Como bem notou Murilo Mendes, em artigo publicado em três partes durante o mês de
junho do mesmo ano, no suplemento Letras e Artes do jornal carioca A Manhã,
essa fertilidade formal e metafísica da odisseia teológica de Jorge de Lima é consequência
da grande permeabilidade de sua voz poética a outras vozes. Isso, antes de se configurar
como uma crítica, é sim um elogio e uma virtude.
Demonstra
a elasticidade de sua dicção, capaz de dialogar com outros poetas, tradições e obras
criadas, incorporando-os a seu repertório imaginário. Essa característica, atípica
no panorama da poesia brasileira, será a base para a confecção deste gigantesco
afresco poético da história, de traço oblíquo e enviesado, de volumosos jogos de
luzes e sombras narrando a origem do mundo e do homem. Penso aqui nas obras magníficas
da escola de Siena do século XV, em Simone Martini, por exemplo, ou na sobreposição
de planos de Piranesi, misto de poeta-arquiteto e artesão dos meandros do imaginário.
O
mesmo Murilo chegou a definir a Invenção de Orfeu, com graça e leveza, como uma obra escrita pelo menino Lautréamont
depois de ter sido amamentado nos fartos seios da musa de Camões, Góngora, Tasso
e Marino. Isso quer dizer que sua inspiração fortemente cristã não se dissocia nunca
de certa abordagem da natureza decaída da humanidade. Mostra esta como sendo irreconciliável
com a pureza da origem divina que um dia lhe dimanou o ser, segundo Agostinho. Sendo
assim, perpassa toda a obra do poeta alagoano um duelo de forças centrífugas e centrípetas,
de impulso natural do caos ao cosmos e da matéria amorfa à lapidação das mãos do
artífice, que lhe dá forma e lhe insufla vida.
Esse
ritual de passagem pode ser visto alegoricamente como a batalha do Anjo contra as
forças ínferas, do herói contra o desconcerto do mundo e, tomado por antonomásia,
do próprio poeta contra a perda e o esvaziamento do humano em um mundo sem sentido,
tomando-se ares de uma espécie de autobiografia total, hipótese de leitura que pode
ser identificada nos próprios versos da obra. Já em termos poéticos, pode ser visto
como a ordenação que a palavra empresta ao mundo. Redimindo-o de seu estado de latência
e transitoriedade, eleva-o a uma dimensão externa à experiência onde os sentidos
se veem presos aos dados como um pássaro se sente preso ao próprio voo.
Com
isso, Jorge de Lima recupera uma vertente que, feitas algumas exceções, é até hoje
muito pouco cultivada no Brasil, em parte devido à hegemonia de uma linha interpretativa
com uma ausculta pouco desenvolvida para as relações produtivas entre ontologia
e poesia.

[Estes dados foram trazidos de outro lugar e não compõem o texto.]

Lemma Reconcile_success (R : MapRange) r g st ns name obj text secret :
  GetPod (world st) ns name = Ok obj → pod_Namespace obj = ns →
  is_Some (map_entries (pod_Labels obj) !! SidecarInjectedLabel) →
  GetSecret (world st) ns (label_of obj SidecarSecretNameLabel) = Err NotFound →
  buildConfigData (T:=T) g (valuesOf r obj).1 = Ok text →
  SetOwnerReference obj (newSecret obj (class (valuesOf r obj).1) text) = Ok secret →
  (CreateSecret (world st) secret).2 = None →
  ∃ st', Reconcile (T:=T) r g st ns name = (st', Ok done_result) ∧
    stored (world st') ns (label_of obj SidecarSecretNameLabel) = Some secret ∧
    operator_secret secret obj text ∧
    secret_Labels secret !! TelegrafSecretClassNameLabel = Some (class (valuesOf r obj).1) ∧
    events st' = events st ++ warningEvents (valuesOf r obj).2 ++
      [{| event_Type := EventTypeNormal; event_Reason := "TelegrafConfigCreateSuccessful";
          event_Message := MsgCreated (secret_Name secret) |}].
Proof.
  intros Hp Hns Hl Hg Hb Ho Hc. unfold Reconcile.
  rewrite (proj2 (lookup_pod_inl R _ _ _ obj)) by done. unfold reconcile.
  destruct (proj2 (prepare_prepared R r g st obj secret)) as (st1 & Hprep); [by exists text|].
  rewrite Hprep. apply prepare_Ok in Hprep as (text' & Hb' & Hs & Hcl & Hw & He); [|done].
  rewrite Hb in Hb'. injection Hb' as <-. unfold commit. rewrite Hw.
  destruct (CreateSecret (world st) secret) as [w err] eqn:E; cbn in Hc; subst err.
  apply CreateSecret_spec in E as [_ Hst]. eexists. split; [reflexivity|].
  pose proof Hs as (_ & Hn & Hsns & _). split_and!; [|done..|].
  - simpl. rewrite Hst, bool_decide_eq_true_2; [done|]. by rewrite Hsns, Hn.
  - simpl. by rewrite He, <- app_assoc.
Qed.
End success.

(** ** The workers' invariant *)

Section worker_invariant.
Context {W Q T D : Type} `{ApiServer W Q} `{OwnerReferencesLaws Q} `{TomlLaws T} `{Handler D}.

(** A secret of the operator, stored (or about to be) under its own key. *)
Definition keyed_secret (ns name : string) (s : Secret) : Prop :=
  ∃ (obj : Pod Q) text, operator_secret s obj text ∧
    ns = pod_Namespace obj ∧ name = label_of obj SidecarSecretNameLabel.

(** Between the start and [ws]: pending secrets are well formed, old secrets are
    kept, new ones are well formed. *)
Definition workers_inv (w0 : W) (ws : Workers) : Prop :=
  (∀ i s, pending ws !! i = Some s → keyed_secret (secret_Namespace s) (secret_Name s) s) ∧
  (∀ ns name s, stored w0 ns name = Some s → stored (world (shared ws)) ns name = Some s) ∧
  (∀ ns name s, stored w0 ns name = None → stored (world (shared ws)) ns name = Some s →
     keyed_secret ns name s).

Ou seja: Jorge de Lima instaura em língua portuguesa uma poesia de base
transcendental, em certo sentido na contracorrente da linhagem modernista que se
tornou hegemônica. Creio que esses dois aspectos centrais de sua obra, a maleabilidade
da voz que incorpora outras vozes e a radicalidade de uma ontologia transcendental,
são os principais motivos de uma série de erros interpretativos. Vejamos alguns
pontos.
É
sabida a dívida que a intelectualidade brasileira paga ao positivismo. Embora saibamos
da importância das ideias positivas para a construção da República, para formação
de um Estado laico e para o fim da escravidão, não deixa de ser intrigante ver um
poeta da altitude de Jorge de Lima se manter em um segundo plano, quase que em uma
zona de sombras da nossa tradição. Ainda mais se levarmos em conta que essa mesma
tradição é referendada por um conjunto de valores que ressaltam o diálogo produtivo
das artes com as matrizes culturais de etnias, culturas e povos minoritários.
Seja como forma de manifestação de Deus no mundo
ou entendendo a palavra como casa do ser, na acepção de Heidegger, a poesia nasce
do tempo e a ele retorna transfigurada. Talvez seja essa a sua magia: conseguir
brotar daquilo que lhe circunscreve, sendo tanto mais eterna quanto mais temporal.
Nesse sentido, a obra de Jorge de Lima, no bojo dos tempos e espaços sobrepostos
que mobiliza em si, ironicamente previu e erigiu a sua própria ressurreição.
RODRIGO PETRONIO. Escritor e filósofo. Professor
titular da FAAP, desenvolve pós-doutorado no Centro de Tecnologias da Inteligência
e Design Digital (TIDD|PUC-SP). Edição preparada por Floriano Martins. Agradecimentos
a todos os colaboradores, assim como a Juliana Hoffmann, artista convidada desta
edição.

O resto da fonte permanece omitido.